Apple Investor Sues Company to Unlock Cash Pile for Shareholders
An Apple shareholder, Greenlight Capital is suing the company to block changes to its shareholder structure that the investor claims would stop it from returning cash to its shareholders.
The company is sitting on cash and equivalents worth around US$137 billion.
Greenlight Capital is also urging fellow shareholders to oppose the company's attempt to amend its corporate charter. Greenlight is voting against Proposal 2 in Apple's proxy, which would eliminate preferred stock from Apple's charter and thus, Greenlight claims, would restrict the Board's ability to unlock the value on Apple's balance sheet.
Greenlight estimates that Apple has US$145 per share of cash on its balance sheet. However, a large percentage of that is held outside the USA to avoid repatriation taxes.
In a letter to shareholders, Greenlight said that Apple could initially distribute to existing shareholders $50 billion of perpetual preferred stock, with a 4% annual cash dividend paid quarterly at preferential tax rates. They estimate that every $50 billion of perpetual preferred stock that Apple distributes would unlock about $30 billion, or $32 per share in value.
"We believe Apple must examine all of its options to unlock the growing value of its balance sheet for all shareholders," said David Einhorn, President of Greenlight. "Over the past several months, we have had an ongoing dialogue with Apple regarding one option to do so, namely the creation of a new security, a perpetual preferred stock that would be distributed at no cost to Apple's existing shareholders, and would provide an attractive, sustainable dividend while preserving Apple's financial resources to pursue its business strategy."
Greenlight first described the concept at a May 2012 investment conference, where Mr. Einhorn claimed that Apple could unlock several hundred billion dollars of shareholder value by distributing, to existing shareholders, a perpetual preferred stock.

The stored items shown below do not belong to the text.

(** ** Data *)
Record relationalField := MkField {
  rfID : string;
  rfRole : string;
  rfColumn : string;
  rfSQLType : string;
  rfCollation : string;
  rfCollationVersion : string;
  rfProduct : string;
  rfAggregatePermissions : gset string }.
Record RelationalSource := MkSource {
  rsProduct : string;
  rsRole : string;
  rsFilters : list Filter;
  rsEvidenceFields : list string;
  rsEvidenceAlias : gmap string string;
  rsBranch : Z }.
Abbreviation Schema := (gmap string relationalField).

(** ** The SQL profile of a product *)
Definition isCollatableSQLTypeV2 (sqlType : string) : bool := in_list sqlType ["text"; "character"; "character varying"].
Definition text_of (m : gmap string string) (k : string) : string := default "" (m !! k).

Definition typed_column (product : Product) (message column : string) : result unit :=
  fail_if (negb (safeIdentifier column) || blank (text_of (pColumnTypes product) column)) (ErrNew message).

Definition column_profile (product : Product) (entry : string * string) : result unit :=
  let '(column, declaredType) := entry in
  fail_if (negb (safeIdentifier column)) (ErrNew "V2 column %q has an invalid identifier") ≫= fun _ =>
  map_err (ErrCtx "V2 column %q") (CanonicalSQLTypeV2 declaredType) ≫= fun typeName =>
  let collation := TrimSpace (text_of (pColumnCollations product) column) in
  let collationVersion := TrimSpace (text_of (pCollationVersions product) column) in
  if isCollatableSQLTypeV2 typeName
  then fail_if (same collation "" || same collationVersion "") (ErrNew "V2 collatable column %q requires an exact attested collation name and version")
  else fail_if (given collation || given collationVersion) (ErrNew "V2 non-collatable column %q cannot declare a collation profile").

(** The loops range over Go maps: which of several errors is reported is not
    determined by the source. *)
Definition validateProductSQLProfileV2 (product : Product) : result unit :=
  fail_if (bool_decide (pColumns product = ∅) || bool_decide (pColumnTypes product = ∅)) (ErrNew "V2 normal form requires a typed product schema") ≫= fun _ =>
  check_all (typed_column product "V2 approved column %q lacks a safe typed identity") (elements (pColumns product)) ≫= fun _ =>
  check_all (typed_column product "V2 entity-key column %q lacks a safe typed identity") (pStableEntityKey product) ≫= fun _ =>
  check_all (typed_column product "V2 required evidence column %q lacks a safe typed identity") (pRequiredEvidence product) ≫= fun _ =>
  check_all (column_profile product) (map_to_list (pColumnTypes product)).

(** ** Fields and filters of a scan *)
Definition qualified (role column : string) : string := quoteIdentifier role +:+ "." +:+ quoteIdentifier column.
Definition fieldSQL (field : relationalField) : string := qualified (rfRole field) (rfColumn field).

(** [typeName, _ := canonicalProductType(t)]: the empty string on an error. *)
Definition type_name (t : string) : string := match CanonicalSQLTypeV2 t with Ok name => name | Err _ => "" end.
Definition fieldFromProduct (id role column : string) (product : Product) : relationalField :=
  MkField id role column (type_name (text_of (pColumnTypes product) column)) (text_of (pColumnCollations product) column)
    (text_of (pCollationVersions product) column) (pName product) (pAllowedAggregates product).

Since May, Greenlight syas that it has had discussions with Apple on this value creation idea, but Apple rejected it outright in September 2012.

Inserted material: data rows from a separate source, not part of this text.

Lemma join_covers plan products join sources schema text : compileJoinMany join plan products = Ok (sources, schema, text) ->
  (forall id, id ∈ used_fields plan -> is_Some (schema !! id)) -> covers plan (jmOn join) products sources /\ Forall aliased sources.
Proof.
  intros E Hu. pose proof (proj1 (join_accepts products join plan) (ex_intro _ _ E)) as [_ _ _ _ _ [Hpred _] _ _].
  apply join_written in E as (js & steps & F & _ & Hp & _ & _ & -> & Hm).
  assert (Hmem : forall source, source ∈ omap (fun index => source_of products schema plan (jmOn join) <$> js !! index) (0%nat :: map fst steps) <->
    exists j, j ∈ js /\ source = source_of products schema plan (jmOn join) j).
  { intros source. rewrite list_elem_of_omap. split.
    - intros (i & _ & H). destruct (js !! i) as [j|] eqn:Ej; [|done]. injection H as <-. exists j. split; [by eapply list_elem_of_lookup_2|done].
    - intros (j & (i & Hi)%list_elem_of_lookup & ->). exists i. split; [|by rewrite Hi]. rewrite Hp. apply elem_of_seq. apply lookup_lt_Some in Hi. rewrite (Forall2_length _ _ _ F). lia. }
  assert (Hj : forall j, j ∈ js -> exists scan, scan ∈ jmSources join /\ jsScan j = scan /\ jsSource j = MkSource (scProduct scan) (scRole scan) (scFilters scan) [] ∅ 0).
  { intros j Hj. apply list_elem_of_lookup in Hj as (i & Hi). destruct (Forall2_lookup_r _ _ _ _ _ F Hi) as (scan & Hs & (sql & source & sch & Hc & ->)).
    exists scan. split; [by eapply list_elem_of_lookup_2|]. split; [done|]. by apply scan_source in Hc. }
  assert (Hrole : forall r, r ∈ map scRole (jmSources join) -> exists j, j ∈ js /\ scRole (jsScan j) = r).
  { intros r Hr. rewrite <- (compiled_scans _ _ _ F), map_map in Hr. apply list_elem_of_fmap in Hr as (j & -> & Hj'). eauto. }
  split; [split|].
  - intros source c (j & Hjin & ->)%Hmem Hc. destruct (Hj j Hjin) as (scan & _ & Es & Esrc). unfold source_of in *. cbn [with_evidence rsEvidenceFields rsProduct rsFilters] in *. rewrite Esrc in Hc. cbn [rsProduct rsFilters] in Hc.
    rewrite Es. by apply evidence_contains.
  - intros id Hid. assert (Hsome : is_Some (schema !! id)).
    { apply elem_of_app in Hid as [Hid|Hid]; [by apply Hu|]. apply list_elem_of_In, in_flat_map in Hid as (p & Hpin & Hid). apply list_elem_of_In in Hpin.
      rewrite Forall_forall in Hpred. destruct (Hpred p Hpin) as [(l & r & El & Er & _)]. rewrite Hm. destruct Hid as [<-|[<-|[]]]; eauto. }
    destruct Hsome as [field Hf]. pose proof Hf as Hf'. rewrite Hm in Hf'. pose proof (field_at_column _ _ _ _ Hf') as Hsp. apply field_at_role in Hf' as [Hr _].
    destruct (Hrole _ Hr) as (j & Hjin & Er). destruct (Hj j Hjin) as (scan & _ & Es & Esrc).
    exists (source_of products schema plan (jmOn join) j), (rfColumn field). split; [apply Hmem; by exists j|].
    unfold source_of. cbn [with_evidence rsRole rsEvidenceFields]. rewrite Esrc. cbn [rsRole]. rewrite <- Es, Er. split; [done|].
    destruct (evidence_contains (jsScan j) (product_of products (scProduct (jsScan j))) schema plan (jmOn join) []) as [_ H2]. by eapply H2.
  - apply Forall_forall. intros source (j & Hjin & ->)%Hmem c Hc. destruct (Hj j Hjin) as (scan & _ & <- & Esrc).
    unfold source_of, alias_of in *. cbn [with_evidence rsRole rsEvidenceFields rsEvidenceAlias] in *. rewrite Esrc. cbn [rsRole]. by apply evidence_alias_lookup.
Qed.

Lemma from_covers plan from products r : compile_from plan from products = Ok r -> rlKind r <> "union_distinct" -> rlKind r <> "" ->
  (forall id, id ∈ used_fields plan -> is_Some (rlFields r !! id)) -> covers plan (rlJoins r) products (rlSources r) /\ Forall aliased (rlSources r).
Proof.
  destruct from as [[scan|] two [join|] [union|]]; cbn [compile_from]; intros H Hk Hk' Hu;
    try (apply bind_ok in H as ([[sql source] schema] & E & [= <-]); by apply (scan_covers _ _ _ _ _ _ E));
    try (apply bind_ok in H as ([[sources schema] text] & E & [= <-]); by apply (join_covers _ _ _ _ _ _ E)).
  - by apply bind_ok in H as ([[[sources schema] v] p] & E & [= <-]).
  - by injection H as <-.
Qed.

(** ** The companion's columns *)
Lemma provenance_columns_ok entries : forall aliases selects out, NoDup aliases -> fold_res provenance_column (aliases, selects) entries = Ok out ->
  out.1 = aliases ++ map (fun e => alias_of e.1 e.2) entries /\ NoDup out.1 /\
  out.2 = selects ++ map (fun e => qualified (rsRole e.1) e.2 +:+ " AS " +:+ quoteIdentifier (alias_of e.1 e.2)) entries.
Proof.
  induction entries as [|[source field] entries IH]; intros aliases selects out Hnd; cbn [fold_res map]; [intros <-%Ok_inj; by rewrite !app_nil_r|].
  intros ([a s] & H & Hout)%bind_ok. unfold provenance_column in H. rewrite !fail_if_bind_ok in H. destruct H as (_ & Hnew & [= <- <-]).
  apply IH in Hout as (E & Hout & Esel); [split; [by rewrite E, <- app_assoc|]; split; [done|by rewrite Esel, <- app_assoc]|]. apply NoDup_app. split; [done|]. split; [|apply NoDup_singleton].
  intros x Hx ->%list_elem_of_singleton. apply in_list_elem in Hx. by rewrite Hx in Hnew.
Qed.

Lemma elem_source_columns sources source column : source ∈ sources -> column ∈ rsEvidenceFields source -> (source, column) ∈ source_columns sources.
Proof.
  intros Hs Hc. unfold source_columns. apply list_elem_of_In, in_flat_map. exists source. split; [by apply list_elem_of_In|]. apply list_elem_of_In. by apply list_elem_of_fmap_2.
Qed.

Greenlight also said that it considers the proposal to be against SEC rules, and is suing the company in the U.S. Federal District Court for the Southern District of New York seeking to have the proposal amended, or dropped entirely.
Apple shareholders are due to vote on the amendement to its charter to block the preferential shares at the upcoming Annual Meeting of Shareholders to be held on February 27, 2013.
Greenlight currently holds over 1.3 million Apple shares.